## Try it
Repeat verbatim, and only, the lines of the data below, beginning at the line that contains "Definition pad (n" and stopping after the line that contains "else pad m +:+".

## Raw data
(** * Window annotation tool (webapp/app.js)

    A shallow embedding of the annotation core of [webapp/app.js]: the
    per-window classification log with undo, the two window generators
    (manual and wall-clock), the coverage test, the CSV export gate and
    multi-file ingestion.

    Conventions of the embedding.
    - Times are whole seconds and are modelled by [Z]: [parseHMS] builds
      them with [parseInt], and file names carry whole-second clock times.
    - The global [state] object is passed explicitly ([State]); every handler
      returns the new state together with what it showed the user ([Ui]).
    - DOM reads are arguments: [vid] is the trimmed value of the [#videoId] input,
      [start]/[fin] are the [parseHMS] results, and a [windowMinutes] field
      is the result of [parseInt(..., 10)] with [None] standing for NaN.
    - [renderActive] and [saveToLocalStorage] only redraw and persist; they
      are left out, except that a status line or an alert is recorded. *)

From Equations Require Import Equations.
From stdpp Require Import base decidable list sorting strings pretty.
From stdpp Require gmap.
From Stdlib Require Import ZArith Lia.
From Stdlib Require Ascii String.

#[local] Open Scope Z_scope.

(** ** Data model *)

(** An element of [w.entries]: ['p'], ['m'], ['s'], or a slot that was never
    written ([Hole], read back as [undefined]); a hole appears when [undo]
    writes past the end of the array. *)
Inductive Entry : Set := Pending | Moving | Staying | Hole.

#[global] Instance Entry_eq_dec : EqDecision Entry.
Proof. solve_decision. Defined.

(** An element of [w.history]: [{op:'add'}], [{op:'remove'}] or
    [{op:'assign', index, from, to}]. *)
Inductive Op : Set :=
| OpAdd
| OpRemove
| OpAssign (index : nat) (from to : Entry).

(** A window object [{startSec, endSec, entries, notes, history}]. The most
    recent history entry is the last element, as in the array. *)
Record Window : Set := mkWindow {
  startSec : Z;
  endSec : Z;
  entries : list Entry;
  notes : string;
  history : list Op
}.

(** The object literal pushed by both generators. *)
Definition freshWindow (a b : Z) : Window := mkWindow a b [] EmptyString [].

Definition set_entries (es : list Entry) (w : Window) : Window :=
  mkWindow (startSec w) (endSec w) es (notes w) (history w).

Definition set_history (h : list Op) (w : Window) : Window :=
  mkWindow (startSec w) (endSec w) (entries w) (notes w) h.

(** One element of [state.coverage]. *)
Record CoverageInterval : Set := mkCov { startAbs : Z; endAbs : Z }.

(** The global [state]. [absOrigin = None] and [coverage = None] stand for
    [null]. *)
Record State : Set := mkState {
  videoId : string;
  windowSeconds : Z;
  windows : list Window;
  currentIndex : nat;
  absOrigin : option Z;
  coverage : option (list CoverageInterval)
}.

(** The [alert(...)] calls of the modelled handlers, by what they report. *)
Inductive Alert : Set :=
| NoPendingEntry                (* removePerson, assignFromPending *)
| NoEntryOfKind (k : Entry)     (* revertToPending *)
| MissingVideoId                (* generateWindows, buildWindowsFromAbsRange *)
| InvalidRange                  (* generateWindows: not (end > start) *)
| PendingRemain                 (* exportCSV, exportDetailCSV *)
| BadFileName (name : string)   (* multi-file ingestion *)
| NoWindowsYet.                 (* ensureWindowsOrGenerate *)

(** The [setStatus(...)] calls of the modelled handlers. *)
Inductive Notice : Set :=
| NoOnGridWindow                          (* level 'warn' *)
| MultiLoaded (n : nat) (minStart maxEnd : Z).  (* level 'info' *)

(** What a handler showed or produced, in call order. *)
Inductive Ui : Set :=
| UiAlert (a : Alert)
| UiStatus (n : Notice)
| UiDownload (filename content : string).

(** ** Classification log of one window *)

(** [for (let i = n - 1; i >= 0; i--) if (l[i] === k) ...]: the index at
    which the downward scan stops. *)
Fixpoint scanDown (k : Entry) (l : list Entry) (n : nat) : option nat :=
  match n with
  | O => None
  | S i => if decide (l !! i = Some k) then Some i else scanDown k l i
  end.

Definition findLast (k : Entry) (l : list Entry) : option nat :=
  scanDown k l (length l).

(** [l[i] = v] on a JavaScript array: in range it overwrites, past the end
    it extends the array, leaving holes in between. *)
Definition arraySet (l : list Entry) (i : nat) (v : Entry) : list Entry :=
  if decide (i < length l)%nat then <[i:=v]> l
  else l ++ replicate (i - length l) Hole ++ [v].

(** [a.pop()]: the array without its last element, and that element. *)
Definition pop {A : Type} (l : list A) : option (list A * A) :=
  match rev l with
  | [] => None
  | x :: r => Some (rev r, x)
  end.

(** [e => e === k] counted over the entries, as in
    [w.entries.filter(...).length]. *)
Definition countKind (k : Entry) (l : list Entry) : nat :=
  length (filter (fun e => e = k) l).

(** The handlers below are given as functions of
    [w = state.windows[state.currentIndex]]; [None] means no alert. *)

Definition addPerson (w : Window) : Window * option Alert :=
  (set_history (history w ++ [OpAdd]) (set_entries (entries w ++ [Pending]) w), None).

Definition removePerson (w : Window) : Window * option Alert :=
  match findLast Pending (entries w) with
  | Some i =>
      (set_history (history w ++ [OpRemove]) (set_entries (delete i (entries w)) w), None)
  | None => (w, Some NoPendingEntry)
  end.

Definition assignFromPending (toKind : Entry) (w : Window) : Window * option Alert :=
  match findLast Pending (entries w) with
  | Some i =>
      (set_history (history w ++ [OpAssign i Pending toKind])
         (set_entries (<[i:=toKind]> (entries w)) w), None)
  | None => (w, Some NoPendingEntry)
  end.

Definition revertToPending (fromKind : Entry) (w : Window) : Window * option Alert :=
  match findLast fromKind (entries w) with
  | Some i =>
      (set_history (history w ++ [OpAssign i fromKind Pending])
         (set_entries (<[i:=Pending]> (entries w)) w), None)
  | None => (w, Some (NoEntryOfKind fromKind))
  end.

(** [undo]: pops the log; an empty log returns at once, with no alert. *)
Definition undo (w : Window) : Window * option Alert :=
  match pop (history w) with
  | None => (w, None)
  | Some (h, last) =>
      let es :=
        match last with
        | OpAdd =>
            match findLast Pending (entries w) with
            | Some i => delete i (entries w)
            | None => entries w
            end
        | OpRemove => entries w ++ [Pending]
        | OpAssign index from _ => arraySet (entries w) index from
        end in
      (set_history h (set_entries es w), None)
  end.

(** [clearCurrent] after the user confirmed: entries and notes are reset,
    the history is kept. *)
Definition clearCurrent (w : Window) : Window :=
  mkWindow (startSec w) (endSec w) [] EmptyString (history w).

(** ** Time grid and coverage *)

(** [Math.ceil(a / b)] on whole numbers, [b > 0]. *)
Definition ceilDiv (a b : Z) : Z := - ((- a) / b).

(** [alignDown = (ts) => Math.floor(ts / step) * step] and
    [alignUp = (ts) => Math.ceil(ts / step) * step], closed over [step] in
    the source. *)
Definition alignDown (step ts : Z) : Z := ts / step * step.
Definition alignUp (step ts : Z) : Z := ceilDiv ts step * step.

(** [isCovered = (a, b) => cov.some((c) => c.startAbs <= a && b <= c.endAbs)]. *)
Definition isCovered (cov : list CoverageInterval) (a b : Z) : bool :=
  existsb (fun c => (startAbs c <=? a) && (b <=? endAbs c)) cov.

(** [Array.isArray(state.coverage) ? state.coverage : [{ startAbs, endAbs }]]. *)
Definition coverageOr (stored : option (list CoverageInterval)) (sAbs eAbs : Z)
  : list CoverageInterval :=
  match stored with
  | Some cov => cov
  | None => [mkCov sAbs eAbs]
  end.

(** [Math.max(1, parseInt(field, 10) || 5)]: NaN and 0 fall back to 5. *)
Definition minutesOf (field : option Z) : Z :=
  Z.max 1 (match field with
           | Some n => if decide (n = 0) then 5 else n
           | None => 5
           end).

Lemma minutesOf_step_pos (field : option Z) : 0 < minutesOf field * 60.
Proof. unfold minutesOf. lia. Qed.

Lemma max1_step_pos (minutes : Z) : 0 < Z.max 1 minutes * 60.
Proof. lia. Qed.

(** ** The two window loops

    Both loops advance [t] by [step]; they terminate because [step] is
    positive, which both callers guarantee ([minutesOf_step_pos],
    [max1_step_pos]). *)

Section Loops.
Context (step : Z) (Hstep : 0 < step).

(** [for (let t = start; t < end; t += step)
       push {startSec: t, endSec: Math.min(t + step, end), ...}]. *)
Equations? relLoop (fin t : Z) : list Window by wf (Z.to_nat (fin - t)) lt :=
  relLoop fin t with decide (t < fin) := {
    | left _ := freshWindow t (Z.min (t + step) fin) :: relLoop fin (t + step);
    | right _ := [] }.
Proof. lia. Qed.

(** [for (let t = alignedStart; t + step <= alignedEnd; t += step)
       { if (!isCovered(t, t + step)) continue;
         push {startSec: t - startAbs, endSec: t + step - startAbs, ...} }]. *)
Equations? gridLoop (cov : list CoverageInterval) (sAbs alignedEnd t : Z)
  : list Window by wf (Z.to_nat (alignedEnd - t)) lt :=
  gridLoop cov sAbs alignedEnd t with decide (t + step <= alignedEnd) := {
    | left _ :=
        if isCovered cov t (t + step)
        then freshWindow (t - sAbs) (t + step - sAbs)
               :: gridLoop cov sAbs alignedEnd (t + step)
        else gridLoop cov sAbs alignedEnd (t + step);
    | right _ := [] }.
Proof. all: lia. Qed.

End Loops.

(** ** Window generation *)

(** [generateWindows]: manual mode. [state.coverage] is not assigned. *)
Definition generateWindows (vid : string) (start fin : Z) (field : option Z)
    (st : State) : State * list Ui :=
  let minutes := minutesOf field in
  if decide (vid = EmptyString) then (st, [UiAlert MissingVideoId])
  else if decide (start < fin) then
    (mkState vid (minutes * 60)
       (relLoop (minutes * 60) (minutesOf_step_pos field) fin start)
       0%nat None (coverage st), [])
  else (st, [UiAlert InvalidRange]).

(** [buildWindowsFromAbsRange(startAbs, endAbs, minutes)]: wall-clock mode.
    The third component is the returned boolean. *)
Definition buildWindowsFromAbsRange (vid : string) (sAbs eAbs minutes : Z)
    (st : State) : State * list Ui * bool :=
  if decide (vid = EmptyString) then (st, [UiAlert MissingVideoId], false)
  else
    let step := Z.max 1 minutes * 60 in
    let alignedStart := alignUp step sAbs in
    let alignedEnd := alignDown step eAbs in
    let cov := coverageOr (coverage st) sAbs eAbs in
    let ws := gridLoop step (max1_step_pos minutes) cov sAbs alignedEnd alignedStart in
    (mkState vid step ws 0%nat (Some sAbs) (coverage st),
     if decide (length ws = 0%nat) then [UiStatus NoOnGridWindow] else [],
     true).

(** ** CSV export *)

Definition dquote : Ascii.ascii := Ascii.ascii_of_nat 34.
Definition comma : Ascii.ascii := Ascii.ascii_of_nat 44.
Definition newline : Ascii.ascii := Ascii.ascii_of_nat 10.
Definition str (c : Ascii.ascii) : string := String c EmptyString.

(** [s.padStart(n, '0')]. *)
Definition padStart0 (n : nat) (s : string) : string :=
  String.string_of_list_ascii (replicate (n - String.length s) (Ascii.ascii_of_nat 48)) +:+ s.

(** [pad(n) = n.toString().padStart(2, '0')], on the whole numbers whose
    [toString] is their plain decimal text: the code's numbers are
    doubles, exact up to 2^53 in size, and [toString] turns to the
    exponent form from 1e21 on. *)
Definition pad (n : Z) : string := padStart0 2 (pretty n).

(** [secToHMS]. *)
Definition secToHMS (sec : Z) : string :=
  let s := Z.max 0 sec in
  let h := s / 3600 in
  let m := (s mod 3600) / 60 in
  let r := s mod 60 in
  if decide (0 < h) then pad h +:+ ":" +:+ pad m +:+ ":" +:+ pad r
  else pad m +:+ ":" +:+ pad r.

(** [s.replace] of every double quote by two of them. *)
Fixpoint doubleQuotes (s : string) : string :=
  match s with
  | EmptyString => EmptyString
  | String c r =>
      if decide (c = dquote) then String dquote (String dquote (doubleQuotes r))
      else String c (doubleQuotes r)
  end.

(** [csvEscape]: a field holding a quote, a comma or a line feed is quoted. *)
Definition csvEscape (s : string) : string :=
  if existsb (fun c => bool_decide (c = dquote \/ c = comma \/ c = newline))
       (String.list_ascii_of_string s)
  then str dquote +:+ doubleQuotes s +:+ str dquote
  else s.

Definition csvLine (fields : list string) : string :=
  String.concat (str comma) fields.

(** [new Blob([rows.join(LF) + LF])]. *)
Definition blobText (rows : list string) : string :=
  String.concat (str newline) rows +:+ str newline.

(** [state.videoId || 'annotations']. *)
Definition fileStem (st : State) : string :=
  if decide (videoId st = EmptyString) then "annotations" else videoId st.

## Solution for this problem
Definition pad (n : Z) : string := padStart0 2 (pretty n).

(** [secToHMS]. *)
Definition secToHMS (sec : Z) : string :=
  let s := Z.max 0 sec in
  let h := s / 3600 in
  let m := (s mod 3600) / 60 in
  let r := s mod 60 in
  if decide (0 < h) then pad h +:+ ":" +:+ pad m +:+ ":" +:+ pad r
  else pad m +:+ ":" +:+ pad r.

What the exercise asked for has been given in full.